5. Even assuming that Mr. Eastlund's idea works, given that there are roughly 1000 tornadoes per year in the United States, just how many of them does Mr. Eastlund propose to prevent? One percent? Ten percent? 100 percent? How would Mr. Eastlund know which storms to irradiate with his microwaves? Presumably, he'd have to be able to pick those which are about to become tornadic before they actually were tornadic. I don't know of any way to do that, at the moment, with a very high degree of confidence. Perhaps we could pick just a select few, on those few days per year (like May 3, 1999, during the Oklahoma-Kansas tornado outbreak) when it just might be feasible to make such distinctions. What about all the tornadoes on other days, when it's difficult, if not impossible to know which storms are going to be tornadic? If Mr. Eastlund proposes to prevent ALL tornadoes at some point, it seems to me that he's going to have to disrupt virtually EVERY thunderstorm, and even clouds that haven't begun to thunder. Now we are talking about potentially major impacts!

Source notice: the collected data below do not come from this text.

(* ===== verification/Plans.v ===== *)
(** * What every management operation runs, as a table

    The reference for the operations of the managers: each is a plan, the
    checks it makes with the code of each refusal, then the steps it takes,
    shell commands written as their words.  [follow] is how a plan is carried
    out.  The operations of src/raid_manager.c, src/lvm_manager.c,
    src/filesystem_ops.c, src/memory_manager.c and src/security_manager.c are
    shown to carry out their plans, and the command line of
    cli/storage_cli.c to be a way to ask for them. *)

From stdpp Require Import base list gmap strings pretty.
From Stdlib Require Import Ascii ZArith Lia.
From S2P Require Import Prelude CString CFormat CFloat Sys SimOS Ipc Backup Raid Lvm Fs Memory Security Perf.
From S2P Require Import Monitor RaidProps FsProps MemoryProps SecurityProps Cli CliProps.

(** ** Plans *)

(** The words of a command; what is longer than the buffer is cut. *)
Definition shell_line (words : list string) : string := str_take (MAX_COMMAND - 1) (spaced words).

(** A step of an operation: a command that must succeed, one whose result is
    not looked at, and three calls that cannot make the operation fail. *)
Inductive step :=
  | Must (words : list string)
  | Try (words : list string)
  | EnsureDir (path : string)
  | SetMode (path : string) (mode : Z)
  | Pause (seconds : Z).

Record plan := mk_plan { checks : list (bool * Z); steps : list step }.

Definition step_words (s : step) : option (list string) :=
  match s with Must ws | Try ws => Some ws | _ => None end.
Definition commands (l : list step) : list string := shell_line <$> omap step_words l.

(** The code of the first check that does not hold. *)
Fixpoint refusal (l : list (bool * Z)) : option Z :=
  match l with
  | [] => None
  | (ok, e) :: rest => if ok then refusal rest else Some e
  end.

Section Following.
Context {W : Type} `{Shell W} `{Files W} `{Procs W} `{Mounts W}.

(** The state an operation that cannot fail leaves. *)
Definition after {A} (c : M W A) (w : W) : W := match c w with Some (_, w') => w' | None => w end.

(** Whether the step allows to go on, and the state it leaves. *)
Definition do_step (s : step) (w : W) : bool * W :=
  match s with
  | Must ws =>
      match exec (shell_line ws) w with
      | Some (ro, w') => (ro.1 =? SUCCESS, w')
      | None => (false, w)
      end
  | Try ws => (true, after (exec_quiet (shell_line ws)) w)
  | EnsureDir path => (true, after (fs_create_mount_point path) w)
  | SetMode path mode => (true, (chmod path mode w).2)
  | Pause n => (true, sleep n w)
  end.

Fixpoint do_steps (l : list step) (w : W) : Z * W :=
  match l with
  | [] => (SUCCESS, w)
  | s :: rest =>
      let '(ok, w') := do_step s w in
      if ok then do_steps rest w' else (ERROR_SYSTEM_CALL, w')
  end.

(** A refused operation changes nothing. *)
Definition follow (p : plan) (w : W) : Z * W :=
  match refusal (checks p) with
  | Some e => (e, w)
  | None => do_steps (steps p) w
  end.

(** ** The table *)

Definition is_offline (device : string) (w : W) : bool :=
  match mounts w with
  | Some l => forallb (fun m => negb (streq (mnt_fsname m) device) && negb (streq (mnt_dir m) device)) l
  | None => false
  end.

(** A named option: what is absent or empty is left out. *)
Definition given (o : option string) : option string :=
  match o with Some "" => None | _ => o end.

Definition run_one (words : list string) : list step := [Must (words ++ ["2>&1"])].
Definition root_check (w : W) : bool * Z := (is_root w, ERROR_PERMISSION).
Definition exists_check (path : string) (w : W) : bool * Z := (file_exists path w, ERROR_NOT_FOUND).

Definition lv_path (vg lv : string) : string := "/dev/" +:+ vg +:+ "/" +:+ lv.
Definition megabytes (size : Z) : string := pretty size +:+ "M".
Definition acl_spec (user perms : string) : string := "u:" +:+ user +:+ ":" +:+ perms.

Definition mkfs_words (type : fs_type_t) : list string :=
  match type with
  | FS_TYPE_EXT4 => ["mkfs.ext4"; "-F"]
  | FS_TYPE_XFS => ["mkfs.xfs"; "-f"]
  | FS_TYPE_BTRFS => ["mkfs.btrfs"; "-f"]
  | FS_TYPE_UNKNOWN => []
  end.
Definition label_words (label : option string) : list string :=
  match given label with Some l => ["-L"; quoted l] | None => [] end.

(** The options of the advanced forms are collected in a buffer of 256 bytes,
    each followed by a blank. *)
Definition option_text (opts : list (list string)) : string :=
  str_take 255 (str_concat ((fun ws => spaced ws +:+ " ") <$> opts)).
Definition int_option (words : string -> list string) (v : Z) : list (list string) :=
  if 0 <? v then [words (pretty v)] else [].
Definition label_option (label : option string) : list (list string) :=
  match given label with Some l => [["-L"; quoted l]] | None => [] end.

(** [None]: the operations that pass a secret in a file, ask pvs first, or
    empty the audit log, which have theorems of their own. *)
Definition plan_of (p : privileged) (w : W) : option plan :=
  let root := root_check w in
  match p with
  | PRaidCreate name level devs =>
      Some (mk_plan
        ([root; (bool_decide (2 <= length devs)%nat, ERROR_INVALID_PARAM);
          (bool_decide (level ∈ [0; 1; 5; 10]), ERROR_INVALID_PARAM)] ++
         ((fun d => exists_check d w) <$> devs))
        (((fun d => Try ["mdadm"; "--zero-superblock"; d; "2>/dev/null"]) <$> devs) ++
         [Must (["mdadm"; "--create"; name; "--level=" +:+ pretty level;
                 "--raid-devices=" +:+ pretty (Z.of_nat (length devs))] ++
                devs ++ ["--force"; "--run"; "2>&1"]); Pause 1]))
  | PRaidAdd name dev =>
      Some (mk_plan [root; exists_check name w; exists_check dev w]
        [Try ["mdadm"; "--zero-superblock"; dev; "2>/dev/null"]; Must ["mdadm"; "--add"; name; dev; "2>&1"]])
  | PRaidFail name dev => Some (mk_plan [root] (run_one ["mdadm"; "--fail"; name; dev]))
  | PRaidRemove name dev => Some (mk_plan [root] (run_one ["mdadm"; "--remove"; name; dev]))
  | PRaidStop name => Some (mk_plan [root] (run_one ["mdadm"; "--stop"; name]))
  | PPvCreate dev => Some (mk_plan [root; exists_check dev w] (run_one ["pvcreate"; dev]))
  | PVgCreate vg pvs =>
      Some (mk_plan [root; (bool_decide (pvs <> []), ERROR_INVALID_PARAM)] (run_one (["vgcreate"; vg] ++ pvs)))
  | PVgExtend vg pv => Some (mk_plan [root] (run_one ["vgextend"; vg; pv]))
  | PVgRemove vg => Some (mk_plan [root] (run_one ["vgremove"; "-f"; vg]))
  | PLvCreate vg lv size =>
      Some (mk_plan [root; (bool_decide (size <> 0), ERROR_INVALID_PARAM)]
        (run_one ["lvcreate"; "-L"; megabytes size; "-n"; lv; vg]))
  | PLvExtend vg lv size =>
      Some (mk_plan [root] (run_one ["lvextend"; "-L"; "+" +:+ megabytes size; lv_path vg lv]))
  | PLvRemove vg lv => Some (mk_plan [root] (run_one ["lvremove"; "-f"; lv_path vg lv]))
  | PSnapCreate vg origin snap size =>
      Some (mk_plan [root] (run_one ["lvcreate"; "-L"; megabytes size; "-s"; "-n"; snap; lv_path vg origin]))
  | PSnapMerge vg snap => Some (mk_plan [root] (run_one ["lvconvert"; "--merge"; lv_path vg snap]))
  | PFsCreate dev type label =>
      Some (mk_plan [root; exists_check dev w; (bool_decide (type <> FS_TYPE_UNKNOWN), ERROR_INVALID_PARAM)]
        (run_one (mkfs_words type ++ label_words label ++ [dev])))
  | PFsExt4 dev block ratio label =>
      Some (mk_plan [root]
        (run_one ["mkfs.ext4"; "-F";
                  option_text (int_option (fun n => ["-b"; n]) block ++ int_option (fun n => ["-i"; n]) ratio ++
                               label_option label); dev]))
  | PFsXfs dev block label =>
      Some (mk_plan [root]
        (run_one ["mkfs.xfs"; "-f";
                  option_text (int_option (fun n => ["-b"; "size=" +:+ n]) block ++ label_option label); dev]))
  | PFsMount dev mp type options =>
      Some (mk_plan [root; exists_check dev w]
        (EnsureDir mp ::
         run_one (["mount"; "-t"; fs_type_to_string type] ++
                  match given options with Some o => ["-o"; o] | None => [] end ++ [dev; mp])))
  | PFsUnmount mp force =>
      Some (mk_plan [root] (run_one (["umount"] ++ (if force then ["-f"] else []) ++ [mp])))
  | PFsCheck dev type =>
      Some (mk_plan [root; (is_offline dev w, ERROR_GENERIC);
                     (bool_decide (type = FS_TYPE_EXT4 \/ type = FS_TYPE_XFS), ERROR_INVALID_PARAM)]
        (run_one (match type with FS_TYPE_EXT4 => ["e2fsck"; "-n"; dev] | _ => ["xfs_repair"; "-n"; dev] end)))
  | PFsRepair dev type auto =>
      Some (mk_plan [root; (is_offline dev w, ERROR_GENERIC);
                     (bool_decide (type = FS_TYPE_EXT4 \/ type = FS_TYPE_XFS), ERROR_INVALID_PARAM)]
        (run_one (match type with
                  | FS_TYPE_EXT4 => ["e2fsck"; if auto then "-y" else "-p"; dev]
                  | _ => ["xfs_repair"; dev] end)))
  | PFsResize dev type size =>
      Some (mk_plan [root; (bool_decide (type = FS_TYPE_EXT4), ERROR_INVALID_PARAM)]
        (run_one (["resize2fs"; dev] ++ if size =? 0 then [] else [megabytes size])))
  | PFsResizeXfs mp => Some (mk_plan [root] (run_one ["xfs_growfs"; mp]))
  | PSwapCreate path size =>
      Some (mk_plan [root]
        (run_one ["dd"; "if=/dev/zero"; "of=" +:+ path; "bs=1M"; "count=" +:+ pretty size] ++ [SetMode path 384]))
  | PSwapMake dev => Some (mk_plan [root] (run_one ["mkswap"; dev]))
  | PSwapEnable path prio =>
      Some (mk_plan [root] (run_one (["swapon"] ++ (if 0 <=? prio then ["-p"; pretty prio] else []) ++ [path])))
  | PSwapDisable path => Some (mk_plan [root] (run_one ["swapoff"; path]))
  | PAclSet path user perms =>
      Some (mk_plan [root; exists_check path w] (run_one ["setfacl"; "-m"; acl_spec user perms; path]))
  | PAclDefault path user perms =>
      Some (mk_plan [root] (run_one ["setfacl"; "-d"; "-m"; acl_spec user perms; path]))
  | PAclRemove path user => Some (mk_plan [root] (run_one ["setfacl"; "-x"; "u:" +:+ user; path]))
  | PAclRemoveAll path => Some (mk_plan [root] (run_one ["setfacl"; "-b"; path]))
  | PAclRecursive path user perms =>
      Some (mk_plan [root] (run_one ["setfacl"; "-R"; "-m"; acl_spec user perms; path]))
  | PLuksClose name => Some (mk_plan [root] (run_one ["cryptsetup"; "luksClose"; name]))
  | PPvRemove _ | PLuksFormat _ _ _ _ | PLuksOpen _ _ _ | PLuksChange _ _ _ | PAuditClear => None
  end.
End Following.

When I expressed my concerns to Mr. Eastlund, he seemed perfectly willing to brush them all aside, apparently because I can't "prove" that his scheme won't work, and because he seems determined to perform experiments in spite of the potential dangers. The fact that he might reap substantial gains if his idea were to be implemented seems to outweigh any prudence in such risky exploration. He continues to publicize his idea, apparently in hopes that someone, somewhere will bite and buy into the scheme.
I say that not every idea that can be conceived is worth even experimenting upon, if the potential risks are high enough. From where I sit, this is technological hubris that doesn't deserve further consideration until we can be a LOT more confident in what we are proposing to do.
Incidentally, a colleague of mine (Dr. Erik Rasmussen) mentioned that:
There have been no numerical simulations of tornadic storms that have faithfully reproduced the features of developing tornadoes. These features have been observed in recent field experiments such as VORTEX and its successors, and we have found that the "rear flank downdraft" is fundamentally important in tornado formation.
Thunderstorm downdraft dynamics are extremely sensitive to the concentration, type, and size of the condensed-phase water particles they contain. The current generation of cloud models, including that at CAPS, are not designed to fully model these "microphysical" characteristics. Hence, inadequate simulation of downdrafts and tornadoes.
Why is this important? Our recent research shows that it is _warm_ downdrafts that are the most likely to initiate tornadoes, and contribute to their strength and longevity. If you want to prevent a tornado, cooling the downdraft might be a better idea. To me, the downdraft-zapping idea seems more likely to _cause_ a violent tornado than to prevent one.
Perhaps in 5-10 years cloud models will have improved to the point of being able to correctly simulate this all-important "rear flank downdraft" that is associated with tornadogenesis. Until then, it is foolish to plan tornado mitigation based on inadequate numerical models.
I also agree with Dr. Rasmussen's point.
It seems to me that publishing wild speculation that has virtually no solid scientific basis is bordering on irresponsible journalism. I am not unwilling to consider new ideas, but (as Carl Sagan once noted) extraordinary claims require extraordinary evidence. Mr. Eastlund's evidence is pretty far from extraordinary, but his claims certainly are! I'm disappointed that a magazine claiming to be the "leading weekly science magazine" would stoop to such a level of reportage.